“INFERTILITY AS TRAUMA: UNDERSTANDING THE LIVED EXPERIENCE OF INVOLUNTARY CHILDLESSNESS”


by Cristina Archetti ; published in Culture, Medicine and Psychiatry.

https://link.springer.com/article/10.1007/s11013-024-09871-7

«IoPT theory also helps explaining what happens in the psyche that leads, first, to a ‘moral breakdown’ (Zigon, 2007)—i.e., what trauma translates into in the practice of everyday life—and, later, to moral agency repair through therapy.

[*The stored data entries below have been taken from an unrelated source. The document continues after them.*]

(* ------------------------------------------------------------------ *)
(** ** Exceptions, results and the state-and-exception monad *)

Inductive exn : Set :=
| AssertionError
| NotImplementedError
| ValueError
| IndexError
| AxisError
| LinAlgError
| UnboundLocalError.

Inductive result (A : Type) : Type :=
| Ok (a : A)
| Raise (e : exn).
Arguments Ok {A} a.
Arguments Raise {A} e.

Definition exn_eqb (a b : exn) : bool :=
  match a, b with
  | AssertionError, AssertionError | NotImplementedError, NotImplementedError
  | ValueError, ValueError | IndexError, IndexError
  | AxisError, AxisError | LinAlgError, LinAlgError
  | UnboundLocalError, UnboundLocalError => true
  | _, _ => false
  end.

Definition M (S A : Type) : Type := S -> result A * S.

Definition ret {S A : Type} (a : A) : M S A := fun s => (Ok a, s).

Definition bind {S A B : Type} (m : M S A) (f : A -> M S B) : M S B :=
  fun s => match m s with
           | (Ok a, s') => f a s'
           | (Raise e, s') => (Raise e, s')
           end.

Definition raise {S A : Type} (e : exn) : M S A := fun s => (Raise e, s).

Definition lift {S A : Type} (r : result A) : M S A := fun s => (r, s).

Definition gets {S A : Type} (f : S -> A) : M S A := fun s => (Ok (f s), s).

Definition modify {S : Type} (f : S -> S) : M S unit := fun s => (Ok tt, f s).

(** [try: m except e: h] for a single exception class. *)
Definition try_except {S A : Type} (m : M S A) (e : exn) (h : M S A) : M S A :=
  fun s => match m s with
           | (Raise e', s') => if exn_eqb e' e then h s' else (Raise e', s')
           | r => r
           end.

Definition when {S : Type} (b : bool) (m : M S unit) : M S unit :=
  if b then m else ret tt.

Declare Scope py_scope.
Delimit Scope py_scope with py.
Notation "x <- m ;; k" := (bind m (fun x => k))
  (at level 100, m at next level, k at level 200, right associativity) : py_scope.
Notation "m ;; k" := (bind m (fun _ => k))
  (at level 100, k at level 200, right associativity) : py_scope.
Open Scope py_scope.

Definition rbind {A B : Type} (r : result A) (f : A -> result B) : result B :=
  match r with Ok a => f a | Raise e => Raise e end.

(* ------------------------------------------------------------------ *)
(** ** numpy arrays *)

Record ndarray : Type := NdArray { shape : list nat; item : list nat -> R }.

Definition ndim (a : ndarray) : nat := length (shape a).

(** [a.shape[k]] *)
Definition dim (k : nat) (a : ndarray) : nat := nth k (shape a) 0%nat.

(** Sum of [f 0 .. f (n-1)]. *)
Fixpoint sum_n (f : nat -> R) (n : nat) : R :=
  match n with
  | O => 0%R
  | S k => (sum_n f k + f k)%R
  end.

Fixpoint sum_over (sh : list nat) (f : list nat -> R) : R :=
  match sh with
  | [] => f []
  | n :: sh' => sum_n (fun i => sum_over sh' (fun idx => f (i :: idx))) n
  end.

(** [a.sum()] *)
Definition np_sum (a : ndarray) : R := sum_over (shape a) (item a).

Definition insert_at (k i : nat) (idx : list nat) : list nat :=
  firstn k idx ++ i :: skipn k idx.

Definition remove_at (k : nat) (sh : list nat) : list nat :=
  firstn k sh ++ skipn (S k) sh.

(** [a.sum(k)] for an axis [k >= 0]. *)
Definition sum_axis (k : nat) (a : ndarray) : result ndarray :=
  if (k <? ndim a)%nat then
    Ok {| shape := remove_at k (shape a);
          item := fun idx => sum_n (fun i => item a (insert_at k i idx)) (dim k a) |}
  else Raise AxisError.

(** [a.T] *)
Definition transpose (a : ndarray) : ndarray :=
  {| shape := rev (shape a); item := fun idx => item a (rev idx) |}.

(** [-a] *)
Definition neg (a : ndarray) : ndarray :=
  {| shape := shape a; item := fun idx => (- item a idx)%R |}.

(** Broadcasting of two shapes, read from the last axis backwards. *)
Fixpoint broadcast_rev (r1 r2 : list nat) : option (list nat) :=
  match r1, r2 with
  | [], r => Some r
  | r, [] => Some r
  | a :: r1', b :: r2' =>
      match broadcast_rev r1' r2' with
      | None => None
      | Some r =>
          if (a =? b)%nat then Some (a :: r)
          else if (a =? 1)%nat then Some (b :: r)
          else if (b =? 1)%nat then Some (a :: r)
          else None
      end
  end.

Definition broadcast_shapes (s1 s2 : list nat) : option (list nat) :=
  option_map (@rev nat) (broadcast_rev (rev s1) (rev s2)).

Fixpoint clamp_index (sh idx : list nat) : list nat :=
  match sh, idx with
  | d :: sh', i :: idx' => (if (d =? 1)%nat then 0%nat else i) :: clamp_index sh' idx'
  | _, _ => []
  end.

(** The index of operand [sh] that a result index [idx] reads. *)
Definition broadcast_index (sh idx : list nat) : list nat :=
  clamp_index sh (skipn (length idx - length sh) idx).

(** [a * b] *)
Definition np_mul (a b : ndarray) : result ndarray :=
  match broadcast_shapes (shape a) (shape b) with
  | Some sh =>
      Ok {| shape := sh;
            item := fun idx => (item a (broadcast_index (shape a) idx)
                                * item b (broadcast_index (shape b) idx))%R |}
  | None => Raise ValueError
  end.

(** [np.diag(a)]: the diagonal of a matrix, or the diagonal matrix of a vector. *)
Definition np_diag (a : ndarray) : result ndarray :=
  match shape a with
  | [n] => Ok {| shape := [n; n];
                 item := fun idx => match idx with
                                    | [i; j] => if (i =? j)%nat then item a [i] else 0%R
                                    | _ => 0%R
                                    end |}
  | [n; m] => Ok {| shape := [Nat.min n m];
                    item := fun idx => match idx with
                                       | [i] => item a [i; i]
                                       | _ => 0%R
                                       end |}
  | _ => Raise ValueError
  end.

(** [a.diagonal()] *)
Definition diagonal (a : ndarray) : result ndarray :=
  match shape a with
  | [n; m] => np_diag a
  | n :: m :: rest =>
      Ok {| shape := rest ++ [Nat.min n m];
            item := fun idx => item a (last idx 0%nat :: last idx 0%nat :: removelast idx) |}
  | _ => Raise ValueError
  end.

(** An index lies within a shape. *)
Definition in_range (sh idx : list nat) : Prop := Forall2 lt idx sh.

(* ------------------------------------------------------------------ *)
(** ** The global random state of [np.random] *)

Record rng : Type := Rng {
  normals : nat -> R;     (* the coming standard-normal draws *)
  uniforms : nat -> R;    (* the coming uniform draws of [0, 1) *)
  integers : nat -> nat   (* the coming raw integer draws *)
}.

Definition shift {A : Type} (n : nat) (f : nat -> A) : nat -> A :=
  fun k => f (n + k)%nat.

(** [np.random.randn(n, m)], also [np.random.normal(0, 1, (n, m))]. *)
Definition randn (n m : nat) (g : rng) : ndarray * rng :=
  ({| shape := [n; m];
      item := fun idx => match idx with
                         | [i; j] => normals g (i * m + j)%nat
                         | _ => 0%R
                         end |},
   {| normals := shift (n * m) (normals g);
      uniforms := uniforms g; integers := integers g |}).

(** [np.random.rand(n, m)] *)
Definition rand (n m : nat) (g : rng) : ndarray * rng :=
  ({| shape := [n; m];
      item := fun idx => match idx with
                         | [i; j] => uniforms g (i * m + j)%nat
                         | _ => 0%R
                         end |},
   {| normals := normals g;
      uniforms := shift (n * m) (uniforms g); integers := integers g |}).

(** [np.random.randint(low, high)]: one integer of [low, high). *)
Definition randint (low high : Z) (g : rng) : result Z * rng :=
  if (low <? high)%Z then
    (Ok (low + Z.of_nat (integers g 0%nat) mod (high - low))%Z,
     {| normals := normals g; uniforms := uniforms g;
        integers := shift 1 (integers g) |})
  else (Raise ValueError, g).

(** [np.random.uniform(low, high, n)] *)
Definition uniform (low high : R) (n : nat) (g : rng) : list R * rng :=
  (map (fun i => (low + (high - low) * uniforms g i)%R) (seq 0 n),
   {| normals := normals g;
      uniforms := shift n (uniforms g); integers := integers g |}).

(* ------------------------------------------------------------------ *)
(** ** The kernel capability interface (external to the harness) *)

Class Kernel (K : Type) : Type := {
  RBF : nat -> K;                                   (* GPy.kern.RBF(input_dim) *)
  input_dim : K -> nat;
  randomize : R -> R -> K -> rng -> result K * rng; (* k.randomize(loc, scale) *)
  K_full : K -> ndarray -> option ndarray -> result ndarray;
  Kdiag : K -> ndarray -> result ndarray;
  gradients_X : K -> ndarray -> ndarray -> option ndarray -> result ndarray;
  gradients_X_diag : K -> ndarray -> ndarray -> result ndarray;
  gradients_XX : K -> ndarray -> ndarray -> option ndarray -> result ndarray
}.

(* ------------------------------------------------------------------ *)
(** ** The store of array objects *)

Definition loc : Type := nat.

#[global] Instance ndarray_inhabited : Inhabited ndarray :=
  populate {| shape := [0%nat]; item := fun _ => 0%R |}.

Record pystate : Type := PyState {
  arrays : gmap nat ndarray;      (* the array behind each location *)
  gradient : gmap nat ndarray;    (* the [.gradient] buffer of each Param *)
  next : nat;                     (* the next unused location *)
  random : rng
}.

Definition Py (A : Type) : Type := M pystate A.

Definition alloc (a : ndarray) : Py loc :=
  fun s => (Ok (next s),
            {| arrays := <[next s := a]> (arrays s); gradient := gradient s;
               next := S (next s); random := random s |}).

Definition read (l : loc) : Py ndarray := gets (fun s => arrays s !!! l).

Definition write (l : loc) (a : ndarray) : Py unit :=
  modify (fun s => {| arrays := <[l := a]> (arrays s); gradient := gradient s;
                      next := next s; random := random s |}).

(** [a.copy()]: a new array object with the entries of [a]. *)
Definition copy (l : loc) : Py loc := a <- read l ;; alloc a.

A psychotrauma arises from a situation one is unable to deal with through the mental and physical capacities one has at any given time (Menakem, 2017; Ruppert & Banzhaf, 2018, p. 24). It is an overwhelming experience we might undergo as a result of something that happens to us—an accident, a loss—but also something that did not happen—a parent who did not take care of our basic needs or the dream of having a child remaining unfulfilled, for instance. If we are not able to respond to the overwhelming circumstances by removing ourselves from the situation—flight—or directly addressing the cause of the threat—fight—in order to survive we either freeze or submit (fawn) (Thorsheim, 2022). A part of our psyche, in practice, splits off and gets “buried” into our unconscious, where it will continue to live without us either realizing it is there and/or being able to reach it.»